One other difference that is critically important. In the walkthrough we simulated 100 "completely healthy" individuals as controls, i.e. they had no evidence of abnormality in any of the biomarkers. In the ADNI cohort this is not the case. We know that Alzheimer's disease pathology begins very early in the process, in some cases 20 years before signs of cognitive impairment are so pronounces that they would meet the criteria for a diagnosis of probable AD. As a result there are many controls in our group who actually have abnormal biomarkers. This is mentioned in the *Young et al.* paper:
> In sporadic Alzheimer’s disease, however, a significant proportion of the cognitively
> normal control group may have presymptomatic Alzheimer’s disease. To counter this,
> we fitted a mixture of two normal distributions to each biomarker separately using 
> data from all subjects to obtain the two models.
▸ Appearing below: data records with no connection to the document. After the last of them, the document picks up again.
(* ===== verification/AbiDevice.v ===== *)
(** * Device messages

    Message formats of the MPT, I2O, Fibre Channel and SBP-2 controllers. *)
From Stdlib Require Import String.
From S2P Require Import Prelude ByteOrder CTypes AbiTypes.
#[local] Open Scope Z_scope.
#[local] Open Scope ctype_scope.


(** [sys/fc4/fc.h] *)
Definition FC2_RJT_PARAM : ctype :=
  struct ["rjt_action" :- uchar_t;
     "rjt_reason" :- uchar_t;
     "reserved" :- array 2 uchar_t].
Definition Xfer_Rdy : ctype :=
  struct ["seq_ro" :- int;
     "burst_len" :- int;
     "reserved" :- int].
Definition LA_RLS_reply : ctype :=
  struct ["code" :- int;
     "link_failure" :- int;
     "loss_of_sync" :- int;
     "loss_of_signal" :- int;
     "primitive_error" :- int;
     "code_violations" :- int;
     "invalid_crc" :- int].
Definition LOGI_PAYLOAD : ctype :=
  struct ["code" :- uint_t;
     "common_service_params" :- array 16 uchar_t;
     "port_name" :- array 8 uchar_t;
     "node_name" :- array 8 uchar_t;
     "class1_service_params" :- array 16 uchar_t;
     "class2_service_params" :- array 16 uchar_t;
     "class3_service_params" :- array 16 uchar_t].
Definition FC_MAX_ELS : Z := 56.
Definition els_cmd_u : ctype :=
  union ["c" :- (struct ["ls_command" :- uchar_t; "reserved" :- array 3 uchar_t]);
     "i" :- uint_t].
Definition ELS_payload : ctype :=
  struct ["els_cmd" :- els_cmd_u;
     "els_data" :- array FC_MAX_ELS uchar_t].
Definition fc_dataseg : ctype :=
  struct ["fc_base" :- uint32_t;
     "fc_count" :- uint32_t].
To ensure a robust fit, 
> particularly for biomarkers where the distributions of the healthy and diseased 
> population overlap significantly, we constrain the standard deviations so that the 
> standard deviation of P(x|~E_i) and P(x|E_i) is less than or equal to that of the 
> cognitively normal and Alzheimer’s disease group, respectively.
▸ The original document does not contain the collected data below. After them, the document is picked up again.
(** An assignment that keeps every value of the type [s]. *)
Definition keeps (s : scalar) (r : rhs) (d : scalar) : bool :=
  match r with
  | As via => forallb (sub s) (via ++ [d])
  | Clamp bound via => forallb (sub s) (via ++ [d]) && (2 ^ (8 * scalar_size k s - if scalar_signed s then 1 else 0) - 1 <=? bound)
  | Call _ | Zero => false
  end.
Lemma keeps_eval s r d v : keeps s r d = true -> holds k s v -> cast k d (eval k r v) = v.
Proof.
  assert (forall via, forallb (sub s) (via ++ [d]) = true -> holds k s v -> cast k d (casts k via v) = v) as H.
  { intros via H Hv. rewrite forallb_app, andb_true_iff in H. destruct H as [H1 H2]. simpl in H2. rewrite andb_true_r in H2.
    rewrite (casts_id s) by done. apply cast_id. by eapply sub_holds. }
  destruct r as [via|bound via| |]; simpl; try done; [by apply H|]. intros [H1 H2%Z.leb_le]%andb_true_iff Hv.
  destruct (Z.gtb_spec v bound); [|by apply H]. exfalso. unfold holds in Hv. destruct (scalar_signed s); [lia|].
  rewrite Z.sub_0_r in H2. lia.
Qed.
Definition preserves (t32 tout : ctype) (prog : list statement) : bool :=
  forallb (fun f => match last_put prog f, type_at t32 f, type_at tout f with Some r, Some s, Some d => keeps s r d | _, _, _ => false end) (paths tout).
(** The values of a list are of the types of the members. *)
Definition typed (t : ctype) (vs : list (list step * Z)) : Prop := forall f v s, value_at f vs = Some v -> type_at t f = Some s -> holds k s v.
Lemma preserves_all t32 tout prog vs ws : preserves t32 tout prog = true -> typed t32 vs -> map fst ws = map fst vs -> NoDup (map fst ws) ->
  map fst ws = paths tout -> (forall f, f ∈ paths tout -> value_at f ws = put_value tout vs prog f) -> ws = vs.
Proof.
  intros Hp Hty Hf Hn Hpo V. apply values_ext; [done|done|]. intros f Hin. pose proof Hin as Hin2. rewrite Hf in Hin2. rewrite Hpo in Hin.
  rewrite V by done. unfold preserves in Hp. rewrite forallb_forall in Hp. specialize (Hp f (proj1 (list_elem_of_In _ _) Hin)).
  unfold put_value. destruct (last_put prog f) as [r|]; [|done]. destruct (type_at t32 f) as [s|] eqn:Es; [|done].
  destruct (type_at tout f) as [d|]; [|done]. destruct (value_at_in f vs Hin2) as [v Ev]. rewrite Ev. simpl. f_equal.
  eapply keeps_eval; [done|]. by eapply Hty.
Qed.
Lemma fetch_typed t mem vs : Forall is_byte mem -> fetch e k t mem = Some vs -> typed t vs.
Proof.
  intros Hb Hf f v s Hv Hs. unfold type_at in Hs. destruct (member_place k t f) as [p|] eqn:Ep; [|done]. injection Hs as <-. by eapply fetch_holds.
Qed.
The constraint mentioned above can be implemented in the `fit_all_gmm_models` by setting the function argument `fit_all_subjects` to `True`. This is why we needed to have our labels such that cognitively normals were 0 and AD were 1, so that the constraints would be applied to the correct groups. 

After the mixture models have been fitted for each feature, make sure to take a look at them and see if they make sense.

In [None]:
# Your answer to Step 5
# Below put your code for performing the mixture modelling

## Step 6 - Running the EBM
Now that you have the mixture models, it is time to run the EBM. In the code cell(s) below, please run your MCMC sampling.

In [None]:
# Your answer to Step 6
# Below put your code for performing the MCMC sampling
# and print out the most likely sample

## Step 7 - Positional Variance Diagram
Perform the necessary steps to get the positional variance diagram. Which features are we confident of their position and which ones are we not? Does your positional variance diagram coincide with the paper? In what ways are they different? What are the best practices for producing a PVD.

In [None]:
# Your answer to Step 7
# Below put your code for producing the positional variance diagram


## Step 8 - Staging
Validate this data by looking at the stages of each individual. What stages are the controls in? What does the staging of the MCI look like compared to the dementia.

In [None]:
# Your answer to Step 8
# Below put your code for performing the staging analysis of your data

## Step 9 - Explore
**Congratulations** you have succeeded in the Team Coders task! Now the goal is to take what you have learned and think about what questions you would like to answer with the EBM. What other analyses were done in the paper? What things could we change?
Here are some potential things you may want to try:
* Using the KDE method of mixture modelling, how does the ordering change. Looking at what we have stated in Step 5, why might these orderings be different
* Look at specific populations, say individuals who have the risk gene *APOE* $\epsilon4$ ?
* Try more principled methods of uncertainty using cross-fold validation.

In [None]:
# Your answer to STep 9
# Below put the additional experiments that you have tried and 
# summarize the findings as part of the presentation.